SUMMARY OF THE INVENTION
[0016] The present invention results from the observations that an
audio stream may not be stationary, that a music stream typically
exhibits beat characteristics which do remain fairly constant as
the music stream continues, and that a segment of audio data lost
from one defined interval can be replaced by a corresponding
segment of audio data from a corresponding preceding interval. By
exploiting the beat pattern of music signals, error concealment
performance can be significantly improved, especially in the case
of long burst packet loss. The disclosed method, which can be
advantageously incorporated into various audio decoding systems, is
applicable to digital audio streaming, broadcasting via wireless
channels, and downloading audio files for real-time decoding and
conversion to audio signals suitable for output to a loudspeaker of
an audio device or a digital receiver.
BRIEF DESCRIPTION OF THE DRAWINGS
[0017] The invention description below refers to the accompanying
drawings, of which:
[0018] FIG. 1 is a basic block diagram of an audio decoder system
including an audio decoder section, a beat detector, and a circular
FIFO buffer in accordance with the present invention;
[0019] FIG. 2 is a flowchart of the operations performed by the
decoder system of FIG. 1 when applied to an MP3 audio data
stream;
[0020] FIG. 3 is a diagram of an IMDCT synthesis operation for an
MP3 audio data stream performed in the beat detector of FIG. 2;
[0021] FIG. 4 is a diagrammatical representation of the beat
detector of FIG. 1;
[0022] FIG. 5 illustrates the replacement of an erroneous audio
segment in an inter-beat interval using the system of FIG. 1;
[0023] FIG. 6 illustrates various methods of error concealment;
[0024] FIG. 7 illustrates the replacement of an erroneous audio
segment in a bar of music using the system of FIG. 1;
[0025] FIG. 8 shows a musical signal and the associated variance
curve;
[0026] FIG. 9 shows a musical signal and the associated
window-switching pattern;
[0027] FIG. 10 is a distribution curve of musical inter-beat
intervals;
[0028] FIG. 11 illustrates a method of inter-beat interval
estimation;
[0029] FIG. 12 shows the storage of a reduced quantity of audio
data frames in the buffer of FIG. 1;
[0030] FIG. 13 shows another embodiment of the storage method of
FIG. 12;
[0031] FIG. 14 shows yet another embodiment of the storage method
of FIG. 12;
[0032] FIG. 15 shows a transmitter and receiver apparatus,
including the audio decoder system of FIG. 1, in which the receiver
receives real-time audio from a network; and
[0033] FIG. 16 illustrates a system network architecture in which
the invention embodiment is applied in the receiver terminal when
it streams or receives audio data over the radio connection of FIG.
15.
DETAILED DESCRIPTION OF AN ILLUSTRATIVE EMBODIMENT
[0034] There is shown in FIG. 1 an audio decoder system 10 in
accordance with the present invention. The audio decoder system 10
includes an audio decoder section 20 and a beat detector 30
operating on compressed audio signals. Audio data 11, such as may
be encoded per ISO/IEC 11172-3 and 13818-3 Layer I, Layer II, or
Layer III standards, are received at a channel decoder 41. The
channel decoder 41 decodes the audio data 11 and outputs an audio
bit stream 12 to the audio decoder section 20.

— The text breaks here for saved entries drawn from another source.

(* ===== verification/FleetStore.v ===== *)
(** * The fleet kernel store

    [crates/octos-fleet/src/store.rs]: one redb database of six tables, and one operation per
    method of [FleetKernelStore].  Every method takes the [io_gate] once and does all its work
    in one transaction, so a method is one atomic step on the database: here a function
    [Db -> result report (outcome * Db)], whose database is the one committed.  [Err] is a
    transaction dropped before its commit: [in_txn] gives back the database unchanged, as redb
    does.  A rejection that returns early (without commit) returns the database it was given.

    Fresh identifiers ([Uuid::new_v4]) are arguments.  An interpolated [{:?}] is left out of
    the error messages. *)
From S2P Require Import Prelude RustStr RustNum Grant FleetRecords.
Open Scope octos_scope.

(** ** Keys *)

Definition key_component_is_safe (s : string) : bool :=
  negb (bool_decide (s = "")) && negb (existsb (fun c => is_control c.1) (chars s)).

Fixpoint ensure_key_safe (components : list string) : result report unit :=
  match components with
  | [] => Ok tt
  | c :: rest =>
      if negb (key_component_is_safe c) then
        bail "invalid key component: must be non-empty and free of control/NUL characters"
      else ensure_key_safe rest
  end.

Definition NUL : ascii := "000".

Definition child_key (fleet_id child_id : string) : string := fleet_id +:+ String NUL child_id.
Definition attempt_key (child_id attempt_id : string) : string := child_id +:+ String NUL attempt_id.

(** [{:0n}] of a number of at most [n] decimal digits. *)
Fixpoint zero_padded (n : nat) (z : Z) : string :=
  match n with
  | O => ""
  | S n' => let p := (10 ^ Z.of_nat n')%Z in
            String (ascii_of_N (48 + Z.to_N (z / p))) (zero_padded n' (z mod p))
  end.

Definition outbox_key (seq : Z) : string := zero_padded 20 seq.
Definition decision_key (fleet_id : string) (seq : Z) : string := fleet_id +:+ String NUL (zero_padded 20 seq).

Definition decision_seq (key fleet_id : string) : option Z :=
  rest ← strip_prefix (fleet_id +:+ String NUL "") key; parse_u64 rest.

Definition fleet_is_live (f : FleetRecord) : bool :=
  match fl_status f with FleetActive | FleetDraining => true | _ => false end.

(** ** The database *)

Record Db := {
  db_fleets : gmap string (Row FleetRecord);
  db_children : gmap string (Row FleetChildRecord);
  db_attempts : gmap string (Row Attempt);
  db_plans : gmap string (Row DurablePlan);
  db_decisions : gmap string (Row DecisionEntry);
  db_outbox : gmap string (Row OutboxEvent);
}.

(** A database [open] has just created. *)
Definition open : Db := {|
  db_fleets := ∅; db_children := ∅; db_attempts := ∅; db_plans := ∅; db_decisions := ∅; db_outbox := ∅ |}.

Definition set_fleets t db : Db := {| db_fleets := t; db_children := db_children db; db_attempts := db_attempts db;
  db_plans := db_plans db; db_decisions := db_decisions db; db_outbox := db_outbox db |}.
Definition set_children t db : Db := {| db_fleets := db_fleets db; db_children := t; db_attempts := db_attempts db;
  db_plans := db_plans db; db_decisions := db_decisions db; db_outbox := db_outbox db |}.
Definition set_attempts t db : Db := {| db_fleets := db_fleets db; db_children := db_children db; db_attempts := t;
  db_plans := db_plans db; db_decisions := db_decisions db; db_outbox := db_outbox db |}.
Definition set_plans t db : Db := {| db_fleets := db_fleets db; db_children := db_children db;
  db_attempts := db_attempts db; db_plans := t; db_decisions := db_decisions db; db_outbox := db_outbox db |}.
Definition set_decisions t db : Db := {| db_fleets := db_fleets db; db_children := db_children db;
  db_attempts := db_attempts db; db_plans := db_plans db; db_decisions := t; db_outbox := db_outbox db |}.
Definition set_outbox t db : Db := {| db_fleets := db_fleets db; db_children := db_children db;
  db_attempts := db_attempts db; db_plans := db_plans db; db_decisions := db_decisions db; db_outbox := t |}.

(** A table is iterated in the byte order of its keys. *)
Definition table_iter {A} (t : gmap string A) : list (string * A) :=
  omap (fun k => pair k <$> t !! k) (btree_iter (dom t)).

Definition table_last {A} (t : gmap string A) : option (string * A) := last (table_iter t).

(** The row under [k], if there is one and this binary understands it. *)
Definition load_row `{Versioned A} (t : gmap string (Row A)) (k : string) : result report (option A) :=
  match t !! k with
  | Some row => decode_row row
  | None => Ok None
  end.

(** The rows of a table that decode, with their keys; a corrupt row is an error. *)
Fixpoint decode_all `{Versioned A} (l : list (string * Row A)) : result report (list (string * option A)) :=
  match l with
  | [] => Ok []
  | (k, row) :: l' =>
      r ← decode_row row;
      rest ← decode_all l';
      Ok ((k, r) :: rest)
  end.

Definition scan `{Versioned A} (t : gmap string (Row A)) : result report (list (string * A)) :=
  (fun rows : list (string * option A) => omap (fun '(k, r) => pair k <$> r) rows) <$> decode_all (table_iter t).
(** ** A fleet's row is written *)

(** A status change, or a new fleet of no attempts. *)
Lemma kinv_fleet F C A f fl' :
  kinv F C A -> fl_fleet_id fl' = f -> (fl_schema_version fl' <= SCHEMA_VERSION)%Z ->
  (forall fl, rd F f = Some fl -> fl_generation fl' = fl_generation fl /\
    bg_tokens_reserved (fl_budget fl') = bg_tokens_reserved (fl_budget fl)) ->
  (rd F f = None -> F !! f = None /\ bg_tokens_reserved (fl_budget fl') = 0%Z) ->
  kinv (<[f := Json fl']> F) C A.
Proof.
  intros I Ef Hv Hold Hnew.
  assert (Hno : rd F f = None -> forall k a, rd A k = Some a -> att_is_live a = true -> at_fleet_id a <> f).
  { intros Hn k a Ha Hl Eaf. destruct (k_live _ _ _ I _ _ Ha Hl) as (Hnf & c & Hc & _).
    destruct (k_child _ _ _ I _ _ Hc) as (E & Hnf' & _ & [r Hr] & _). apply child_key_inj in E as [E _]; [|done..].
    destruct (Hnew Hn) as [Hnone _]. congruence. }
  constructor; try apply I.
  - by apply intact_insert, I.
  - intros k x [[<- <-]|[_ Hr]]%rd_insert_Some; [done|by apply I|done].
  - intros k c Hc. destruct (k_child _ _ _ I _ _ Hc) as (? & ? & ? & ? & ?). split_and!; try done.
    rewrite lookup_insert_is_Some'. by right.
  - intros k a Ha Hl. destruct (k_live _ _ _ I _ _ Ha Hl) as (Hn & c & Hc & Hcur & Hs & Hg). split; [done|].
    exists c. split_and!; [done..|]. intros x [[E <-]|[_ Hr]]%rd_insert_Some; [|by auto|done].
    destruct (rd F f) as [fl|] eqn:Er; [|by destruct (Hno eq_refl _ _ Ha Hl)].
    destruct (Hold _ eq_refl) as [-> _]. apply Hg. by rewrite <- E.
  - intros k x [[<- <-]|[_ Hr]]%rd_insert_Some; [|by apply I|done]. destruct (rd F f) as [fl|] eqn:Er.
    + destruct (Hold _ eq_refl) as [_ ->]. by apply I.
    + destruct (Hnew eq_refl) as [_ ->]. symmetry. apply map_sum_zero. intros k row Hk. unfold weight.
      destruct (readable row) as [a|] eqn:Ea; [|done]. cbn.
      assert (rd A k = Some a) as Ha by (unfold rd; by rewrite Hk). destruct (att_is_live a) eqn:El.
      * apply weight_of_other. eauto.
      * by apply weight_of_idle.
Qed.
Lemma replan_pass f new_plan now db fl existing undec :
  db_inv db -> no_nul f -> rd (db_fleets db) f = Some fl ->
  replan_rows f (table_iter (db_children db)) = Ok (existing, undec) ->
  let tasks := dp_tasks new_plan in
  let S := surviving_succeeded tasks existing in
  let gen := (fl_generation fl + 1)%Z in
  exists A', try_fold (replan_child f tasks S gen now)
      (db_children db, db_attempts db, bg_tokens_reserved (fl_budget fl)) existing =
      Ok (foldl (restart f tasks S gen now) (db_children db) existing, A', 0%Z) /\
    passing (db_children db) (db_attempts db) f tasks S gen now existing []
      (foldl (restart f tasks S gen now) (db_children db) existing, A', 0%Z).
Proof.
  intros I Hf Hfl Hrows tasks S gen. pose proof (i_kernel _ I) as K.
  pose proof (replan_rows_nodup _ _ _ _ Hrows (NoDup_table_iter _)) as Hn.
  destruct (try_fold_total (replan_child f tasks S gen now)
    (fun todo st => NoDup (ch_child_id <$> todo) /\ (forall c, c ∈ todo -> c ∈ existing) /\
       passing (db_children db) (db_attempts db) f tasks S gen now existing todo st)
    existing (db_children db, db_attempts db, bg_tokens_reserved (fl_budget fl)))
    as (st & Hfold & _ & _ & P).
  - intros st c todo (Hnd & Hin & P). pose proof (Hin c ltac:(by left)) as [Hc Ef]%(replan_existing _ _ _ _ _ Hrows).
    destruct (replan_passing_step _ _ _ f tasks S gen now K existing c todo st Hf Hnd Hc Ef P) as (st' & H & P'). exists st'. split; [done|].
    split_and!; [by inversion Hnd|intros; apply Hin; by right|done].
  - split_and!; [done|done|]. constructor; cbn; [by exists []|apply K|apply K|by apply (k_budget _ _ _ K)|done| |done|done|by left].
    + intros k a Ha Hl. split; [done|]. intros Haf. destruct (k_live _ _ _ K _ _ Ha Hl) as (_ & c & Hc & _).
      rewrite Haf in Hc. destruct (k_child _ _ _ K _ _ Hc) as (Ek & Hnf & _). apply child_key_inj in Ek as [Ef Ec]; [|done..].
      exists c. split; [|done]. apply (replan_existing _ _ _ _ _ Hrows). by rewrite <- Ec.
  - destruct st as [[Ch A'] r]. exists A'.
    assert (r = 0%Z) as ->.
    { pose proof (ps_sum _ _ _ _ _ _ _ _ _ _ P) as Hs. cbn in Hs. rewrite Hs. apply map_sum_zero. intros k row Hk.
      unfold weight. destruct (readable row) as [a|] eqn:Ea; [|done]. cbn.
      assert (rd A' k = Some a) as Ha by (unfold rd; by rewrite Hk).
      destruct (att_is_live a) eqn:Hl; [|by apply weight_of_idle]. apply weight_of_other. intros Haf.
      destruct (ps_live _ _ _ _ _ _ _ _ _ _ P _ _ Ha Hl) as [_ Hin]. destruct (Hin Haf) as (? & ? & _). set_solver. }
    destruct (ps_split _ _ _ _ _ _ _ _ _ _ P) as (done & Hd & Hch). rewrite app_nil_r in Hd. subst done. cbn in Hch. subst Ch.
    done.
Qed.

(** What a re-plan returns and does, on every branch that is not an error. *)
Lemma replan_Ok f rev new_plan now db o db' :
  db_inv db -> replan f rev new_plan now db = Ok (o, db') ->
  (db' = db /\ (forall r, o <> Mutated r)) \/
  exists fl existing undec A', o = Mutated (rev + 1) /\ replan_admitted f rev new_plan db fl existing undec /\
    db' = replanned f rev new_plan now db fl existing undec A' /\
    passing (db_children db) (db_attempts db) f (dp_tasks new_plan) (surviving_succeeded (dp_tasks new_plan) existing)
      (fl_generation fl + 1) now existing []
      (foldl (restart f (dp_tasks new_plan) (surviving_succeeded (dp_tasks new_plan) existing) (fl_generation fl + 1) now)
         (db_children db) existing, A', 0%Z).
Proof.
  intros I H. unfold replan in H.
  apply bind_Ok in H as ([] & Hsafe%ensure_key_safe_nul & H). apply bind_Ok in H as (u & Htasks%ensure_tasks_safe_nul & H).
  apply Forall_cons in Hsafe as [Hf _].
  apply bind_Ok in H as (pj & Hpj%ok_or_Ok & H). apply bind_Ok in H as (op & Hop & H).
  apply bind_Ok in H as (plan & Hplan%ok_or_Ok & H). subst op. apply decode_Some in Hop as [-> Hpv].
  destruct (eqb (dp_fleet_id plan) f) eqn:Ep; [|done]. cbn [negb] in H.
  destruct (dp_revision plan =? rev)%Z eqn:Erev; [|left; injection H as <- <-; done]. cbn [negb] in H.
  apply bind_Ok in H as (fj & Hfj%ok_or_Ok & H). apply bind_Ok in H as (fo & Hfo & H).
  apply bind_Ok in H as (fl & Hfl%ok_or_Ok & H). subst fo. apply decode_Some in Hfo as [-> Hfv].
  destruct (eqb (fl_fleet_id fl) f) eqn:Ef; [|done]. cbn [negb] in H.
  destruct (fleet_is_live fl) eqn:Hlive; [|left; injection H as <- <-; done]. cbn [negb] in H.
  apply bind_Ok in H as (gen & Hgen%ok_or_Ok & H). apply bind_Ok in H as (nrev & Hrev%ok_or_Ok & H).
  apply u64_checked_add_Some in Hgen as [-> Hgb], Hrev as [-> Hrb].
  apply bind_Ok in H as ([existing undec] & Hrows & H). cbn beta iota zeta in H.
  destruct (list_find (fun t => frozen existing t = true) (dp_tasks new_plan)) as [[i t]|] eqn:Efr.
  { left. injection H as <- <-. done. }
  assert (Hrd : rd (db_fleets db) f = Some fl) by (by apply rd_Some).
  destruct (replan_pass f new_plan now db fl existing undec I Hf Hrd Hrows) as (A' & Hfold & P).
  rewrite Hfold in H. cbn in H. injection H as <- <-. right. exists fl, existing, undec, A'. split_and!; [done| |done|done].
  constructor; try done.
  - exists plan. split; [by apply rd_Some|lia].
  - intros t Ht. apply list_find_None in Efr. rewrite Forall_forall in Efr. apply not_true_iff_false. by apply Efr.
Qed.

Lemma replan_inv f rev new_plan now db o db' :
  db_inv db -> replan f rev new_plan now db = Ok (o, db') -> db_inv db'.
Proof.
  intros I H. destruct (replan_Ok _ _ _ _ _ _ _ I H) as [[-> _]|(fl & existing & undec & A' & -> & Ra & -> & P)]; [done|].
  destruct Ra as [[Hf Htasks] _ [Hfl _] Hrows _ _]. pose proof (rd_version _ _ _ Hfl) as Hfv.
  pose proof (k_fleet _ _ _ (i_kernel _ I) _ _ Hfl) as Eid.
  constructor; cbn.
  - eapply (replan_kinv _ _ _ _ _ _ _ _ (i_kernel _ I)); [done|done|done|apply surviving_succeeded_spec|exact P|].
    by fields.
  - apply intact_insert; [done|apply I].
  - intros k p [[<- <-]|[_ Hr]]%rd_insert_Some; [..|done].
    + split; [done|]. rewrite lookup_insert_is_Some'. by left.
    + destruct (i_plan _ I _ _ Hr) as [-> ?]. split; [done|]. by apply insert_is_Some.
  - apply I.
  - apply I.
Qed.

[0035] The audio bit stream 12 is input to a frame decoder 21 where
frame decoding (i.e., frame unpacking) is performed to recover an
audio information data signal 13. The audio information data signal
13 is sent to a circular FIFO buffer 50, and a buffer output data
signal 14 is returned, as explained in greater detail below. The
buffer output data signal 14 is provided to a reconstruction
section 23 which outputs a reconstructed audio data signal 15 to an
inverse mapping section 25. The inverse mapping section 25 converts
the reconstructed audio data signal 15 into a pulse code modulation
(PCM) output signal 16.
[0036] As noted above, the audio data 11 may have contained errors
resulting from missing or corrupted data. When an audio data error
is detected by the channel decoder 41, a data error signal 17 is
sent to a frame error indicator 45. When a bitstream error found in
the frame decoder 21 is detected by a CRC checker 43, a bitstream
error signal 18 is sent to the frame error indicator 45. The audio
decoder system 10 of the present invention functions to conceal
these errors so as to mitigate possible degradation of audio
quality in the PCM output signal 16.
[0037] Error information 19 is provided by the frame error
indicator 45 to a frame replacement decision unit 47. The frame
replacement decision unit 47 functions in conjunction with the beat
detector 30 to replace corrupted or missing audio frames with one
or more error-free audio frames provided to the reconstruction
section 23 from the circular FIFO buffer 50. The beat detector 30
identifies and locates the presence of beats in the audio data
using a variance beat detector section 31 and a window-type
detector section 33, as described in greater detail below. The
outputs from the variance beat detector section 31 and from the
window-type detector section 33 are provided to an inter-beat
interval detector 35 which outputs a signal to the frame
replacement decision unit 47.
[0038] This process of error concealment can be explained with
reference to the flow diagram 100 of FIG. 2. For purpose of
illustration, the operation of the audio decoder system 10 is
described using MP3-encoded audio data but it should be understood
that the invention is not limited to MP3 coding and can be applied
to other audio transmission protocols as well. In the flow diagram
100, the frame decoder 21 receives the audio bit stream 12 and
reads the header information (i.e., the first thirty two bits) of
the current audio frame, at step 101. Information providing
sampling frequency is used to select a scale factor band table. The
side information is extracted from the audio bit stream 12, at step
103, and stored for use during the decoding of the associated audio
frame. Table select information is obtained to select the
appropriate Huffman decoder table. The scale factors are decoded,
at step 105, and provided to the CRC checker 43 along with the
header information read in step 101 and the side information
extracted in step 103.
[0039] As the audio bitstream 12 is being unpacked, the audio
information data signal 13 is provided to the circular FIFO buffer
50, at step 107, and the buffer output data 14 is returned to the
reconstruction section 23, at step 109. As explained below, the
buffer output data 14 includes the original, error-free audio
frames unpacked by the frame decoder 21 and replacement frames for
the frames which have been identified as missing or corrupted. The
buffer output data 14 is subjected to Huffman decoding, at step
111, and the decoded data spectrum is requantized using a 4/3 power
law, at step 113, and reordered into sub-band order, at step 115.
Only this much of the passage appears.